Of course. President Bush is not an effete lefty, unlike the effete lefty who attempted to throw out the first pitch tonight.
I thought he was imitating an aardvark.
Me too -— it is so nice for my sons to have a good role model in pro sports. I’m a big USC fan and have been sooooooo disappointed in the playboy antics of Matt Leinart.
One out remaining...
Very quick All Star Game. Man, the NL is snakebit. 13 years!
Who will win first the National League in an All-Star Game or the Cubs in the World Series?
Damn foggy monitor...happens every time I watch that video...must have a virus...
Wanted the American people to know that their President could throw it over the plate...
Bush could. This sorry excuse currently in the WH couldn't.
Derek Jeter to George W. Bush: “Mr. President, in New York, we pitch from the mound. And don’t bounce it, they’ll boo you.”
Just weeks after 9/11...
Game 3 of the World Series, not far from Ground Zero...
Over 50,000 fans in the stands, light bulbs going off like crazy...
a REAL MAN steps on the mound...
Thumbs up...
and throws a perfect STRIKE.
Still makes me want to weep, thinking about it and seeing the replays...how proud I was of our country then...
Not largely because of Gibson’s dominance. The problem was that about fifteen or twenty pitchers all had ERAs at or below 2.
Actually there were about 10 pitchers with an ERA below 2.2, so “at or around 2”.

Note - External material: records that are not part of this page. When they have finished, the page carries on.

Fixpoint sort {A : Type} (compare : A -> A -> Z) (items : list A) : list A :=
  match items with
  | [] => []
  | x :: rest => insertBy compare x (sort compare rest)
  end.

(** [items.slice(0, end)]: a negative [end] counts from the end of
    the array. *)
Definition slice {A : Type} (items : list A) (end_ : Z) : list A :=
  if end_ <? 0 then take (Z.to_nat (Z.of_nat (length items) + end_)) items
  else take (Z.to_nat end_) items.

Section Listing.

(** [new Date(s).getTime()] on the ISO timestamps the service stores. *)
Variable getTime : string -> Z.

(** [getChannelMessages(channelId, limit = 50, before)] *)
Definition getChannelMessages (svc : t) (channelId : string)
    (limit : option Z) (before : option string) : list Message :=
  let ids := default [] (channelMessages svc !! channelId) in
  let found := omap (fun id => messages svc !! id) ids in
  let live := filter (fun m => truthy (deletedAt m) = false) found in
  let sorted :=
    sort (fun a b => getTime (sentAt b) - getTime (sentAt a)) live in
  let cut :=
    if truthy before then
      match messages svc !! default "" before with
      | Some beforeMsg =>
          filter (fun m => getTime (sentAt m) < getTime (sentAt beforeMsg))
            sorted
      | None => sorted
      end
    else sorted in
  slice cut (default 50 limit).

(** [getThreadMessages(threadId)] *)
Definition getThreadMessages (svc : t) (threadId : string) : list Message :=
  let ids := default [] (threadMessages svc !! threadId) in
  sort (fun a b => getTime (sentAt a) - getTime (sentAt b))
    (filter (fun m => truthy (deletedAt m) = false)
       (omap (fun id => messages svc !! id) ids)).

End Listing.

End MessageService.

(** * Properties *)

(** ** Strings *)

Section StringFacts.

Lemma string_app_cons (x : ascii) (a b : string) :
  String x a +:+ b = String x (a +:+ b).
Proof. reflexivity. Qed.

Lemma string_app_nil_l (b : string) : "" +:+ b = b.
Proof. reflexivity. Qed.

Lemma string_app_assoc (a b c : string) : (a +:+ b) +:+ c = a +:+ (b +:+ c).
Proof.
  induction a as [|x a IH]; [reflexivity|].
  rewrite !string_app_cons. f_equal. exact IH.
Qed.

Lemma string_app_nil_r (a : string) : a +:+ "" = a.
Proof.
  induction a as [|x a IH]; [reflexivity|].
  rewrite string_app_cons. f_equal. exact IH.
Qed.

Lemma string_app_length (a b : string) :
  String.length (a +:+ b) = (String.length a + String.length b)%nat.
Proof.
  induction a as [|x a IH]; [reflexivity|].
  rewrite string_app_cons. simpl. f_equal. exact IH.
Qed.

Lemma string_app_inv_head (a b c : string) : a +:+ b = a +:+ c -> b = c.
Proof.
  induction a as [|x a IH]; intros H; [exact H|].
  rewrite !string_app_cons in H. injection H as H. now apply IH.
Qed.

Lemma string_app_inv_tail (a b c : string) : a +:+ c = b +:+ c -> a = b.
Proof.
  revert b. induction a as [|x a IH]; intros [|y b] H.
  - reflexivity.
  - exfalso. apply (f_equal String.length) in H.
    rewrite !string_app_length in H. simpl in H. lia.
  - exfalso. apply (f_equal String.length) in H.
    rewrite !string_app_length in H. simpl in H. lia.
  - rewrite !string_app_cons in H. injection H as -> H. f_equal. now apply IH.
Qed.

Lemma substring_all (s : string) : substring 0 (String.length s) s = s.
Proof. induction s as [|x s IH]; simpl; [reflexivity | now rewrite IH]. Qed.

Lemma substring_app_skip (a b : string) (n : nat) :
  substring (String.length a) n (a +:+ b) = substring 0 n b.
Proof.
  induction a as [|x a IH]; [reflexivity|].
  rewrite string_app_cons. simpl. exact IH.
Qed.

Lemma substring_app_take (a b : string) :
  substring 0 (String.length a) (a +:+ b) = a.
Proof.
  induction a as [|x a IH].
  - rewrite string_app_nil_l. now destruct b.
  - rewrite string_app_cons. simpl. now rewrite IH.
Qed.

(** A string splits at any position inside it. *)
Lemma substring_split (s : string) (n : nat) :
  (n <= String.length s)%nat ->
  s = substring 0 n s +:+ substring n (String.length s - n) s.
Proof.
  revert n. induction s as [|x s IH]; intros [|n] Hn; simpl in *.
  - reflexivity.
  - lia.
  - now rewrite substring_all.
  - rewrite string_app_cons. f_equal. apply IH. lia.
Qed.

Lemma startsWith_spec (s pre : string) :
  JsString.startsWith s pre = true <-> exists rest, s = pre +:+ rest.
Proof.
  unfold JsString.startsWith. revert s.
  induction pre as [|x pre IH]; intros s.
  - split; [intros _; now exists s | now destruct s].
  - destruct s as [|y s]; simpl.
    + split; [discriminate | intros [rest H]; discriminate].
    + destruct (ascii_dec x y) as [->|Hne].
      * rewrite IH. split; intros [rest H]; exists rest.
        -- rewrite string_app_cons. now rewrite H.
        -- rewrite string_app_cons in H. now injection H.
      * split; [discriminate|]. intros [rest H].
        rewrite string_app_cons in H. injection H as H _. now subst.
Qed.

Lemma endsWith_spec (s suffix : string) :
  JsString.endsWith s suffix = true <-> exists stem, s = stem +:+ suffix.
Proof.
  unfold JsString.endsWith. rewrite andb_true_iff, Nat.leb_le, String.eqb_eq.
  split.
  - intros [Hle Hsub].
    exists (substring 0 (String.length s - String.length suffix) s).
    assert (Hs := substring_split s (String.length s - String.length suffix)
                    ltac:(lia)).
    replace (String.length s - (String.length s - String.length suffix))%nat
      with (String.length suffix) in Hs by lia.
    rewrite Hsub in Hs. exact Hs.
  - intros [stem ->]. rewrite string_app_length. split; [lia|].
    replace (String.length stem + String.length suffix - String.length suffix)%nat
      with (String.length stem) by lia.
    rewrite substring_app_skip. apply substring_all.
Qed.

Lemma dropLast_app_char (stem : string) (c : ascii) :
  JsString.dropLast (stem +:+ String c "") = stem.
Proof.
  unfold JsString.dropLast. rewrite string_app_length. simpl.
  replace (String.length stem + 1 - 1)%nat with (String.length stem) by lia.
  apply substring_app_take.
Qed.

End StringFacts.

(** ** AuthService: permission checks and token issuance *)

Section AuthProperties.
Import AuthService.

(** The resource patterns, in the words of the specification: [*]
    matches everything, an exact string matches itself, and
    [stem:*] matches whatever starts with [stem:]. *)
Definition resourceMatches (pattern res : string) : Prop :=
  pattern = "*" \/ pattern = res \/
  exists stem, pattern = stem +:+ ":*" /\ exists rest, res = stem +:+ ":" +:+ rest.

(** A permission authorizes an action when its action set holds the
    action itself or [admin]. *)
Definition authorizes (perm : Permission) (res : string) (action : Action) : Prop :=
  resourceMatches (resource perm) res /\
  (In action (actions perm) \/ In admin (actions perm)).

Lemma Action_eqb_eq (a b : Action) : Action_eqb a b = true <-> a = b.
Proof. destruct a, b; simpl; split; congruence. Qed.

Lemma includes_In (acts : list Action) (a : Action) :
  includes acts a = true <-> In a acts.
Proof.
  unfold includes. rewrite existsb_exists. split.
  - intros [x [Hin Heq]]. apply Action_eqb_eq in Heq. now subst.
  - intros Hin. exists a. split; [exact Hin | now apply Action_eqb_eq].
Qed.

Lemma matchResource_spec (pattern res : string) :
  matchResource pattern res = true <-> resourceMatches pattern res.
Proof.
  unfold matchResource, resourceMatches.
  destruct (String.eqb_spec pattern "*") as [->|Hstar].
  { split; [now left | reflexivity]. }
  destruct (String.eqb_spec pattern res) as [->|Hne].
  { split; [right; now left | reflexivity]. }
  destruct (JsString.endsWith pattern ":*") eqn:Hends.
  - apply endsWith_spec in Hends as [stem ->].
    assert (Hdrop : JsString.dropLast (stem +:+ ":*") = stem +:+ ":").
    { change ":*" with (":" +:+ "*"). rewrite <- string_app_assoc.
      apply dropLast_app_char. }
    rewrite Hdrop, startsWith_spec. split.
    + intros [rest ->]. right; right. exists stem. split; [reflexivity|].
      exists rest. now rewrite string_app_assoc.
    + intros [|[|[stem' [Heq [rest ->]]]]]; [contradiction..|].
      apply string_app_inv_tail in Heq. subst stem'.
      exists rest. now rewrite string_app_assoc.
  - split; [discriminate|].
    intros [|[|[stem [-> _]]]]; [contradiction..|].
    assert (JsString.endsWith (stem +:+ ":*") ":*" = true)
      by (apply endsWith_spec; now exists stem).
    congruence.
Qed.

(** C2. [checkPermissions] answers true exactly when some permission of
    the list matches the resource (by [*], by equality, or by a
    [stem:*] prefix pattern) and holds the requested action or
    [admin]; the single permission [admin] on [*] authorizes every
    action on every resource. *)
Theorem checkPermissions_spec :
  (forall (perms : list Permission) (res : string) (action : Action),
      checkPermissions perms res action = true <->
      exists perm, In perm perms /\ authorizes perm res action) /\
  (forall (res : string) (action : Action),
      checkPermissions [ {| resource := "*"; actions := [admin] |} ] res action
      = true).
Proof.
  assert (Hiff : forall perms res action,
             checkPermissions perms res action = true <->
             exists perm, In perm perms /\ authorizes perm res action).
  { intros perms res action. induction perms as [|perm rest IH]; simpl.
    - split; [discriminate | intros [p [[] _]]].
    - assert (Hhere :
        (matchResource (resource perm) res = true /\
         (includes (actions perm) action || includes (actions perm) admin) = true)
        <-> authorizes perm res action).
      { unfold authorizes.
        rewrite matchResource_spec, orb_true_iff, !includes_In. reflexivity. }
      destruct (matchResource (resource perm) res) eqn:Hm;
        [destruct (includes (actions perm) action || includes (actions perm) admin)
           eqn:Ha|].
      + split; [intros _|reflexivity]. exists perm. split; [now left|].
        apply Hhere. now split.
      + rewrite IH. split.
        * intros [p [Hin Hp]]. exists p. split; [now right | exact Hp].
        * intros [p [[<-|Hin] Hp]]; [|now exists p].
          apply Hhere in Hp as [_ Hp]. discriminate.
      + rewrite IH. split.
        * intros [p [Hin Hp]]. exists p. split; [now right | exact Hp].
        * intros [p [[<-|Hin] Hp]]; [|now exists p].
          apply Hhere in Hp as [Hp _]. discriminate.
  }
  split; [exact Hiff|].
  intros res action. apply Hiff.
  exists {| resource := "*"; actions := [admin] |}.
  split; [now left|]. split; [now left | right; now left].
Qed.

Gibson was “at or around” 1.0.
Big difference.
Yes, 1968 was the Year of the Pitcher, but unfairly or not(and there is MUCH that is unfair about the way baseball history is retold...ahem...ridiculous and unfair east coast team and player emphasis..), the bellwhether of that group was clearly Bob Gibson, and many sources cite his off the charts dominance as triggering the rules change.
Here is one:
http://www.baseball-statistics.com/HOF/Gibson-Bob.html
Sooner or later, Bonds would have gotten tired of eating dirt, or having bruised ribs.
There were a lot of pitchers back then who wouldn't have put up with that crap, but that wasn't the Bud Selig era.
He was the ultimate source of equal opportunity intimidation. He hated everyone with a bat in his hands white, black, brown or shades in between.
Who else but Bob Uecker to capture the essence of Gibby:
Now Uecker was of course, a borderline major leaguer and the Cardinals backup catcher, a real nobody compared to the mega-star that was Gibson. He drew the catching assignment of the intimidator Gibson on a day when Tim McCarver was resting. He was pretty much told to let Gibson call his own game:
“I once was catching Bob Gibson and went out to the mound,” Uecker said. “He glared at me and said, ‘What do you want?’ I said, ‘Nothing, I was just going out to see Curt Flood in center field.’”
I equate Curtis Granderson with Grady Sizemore. A real pleasure to watch play.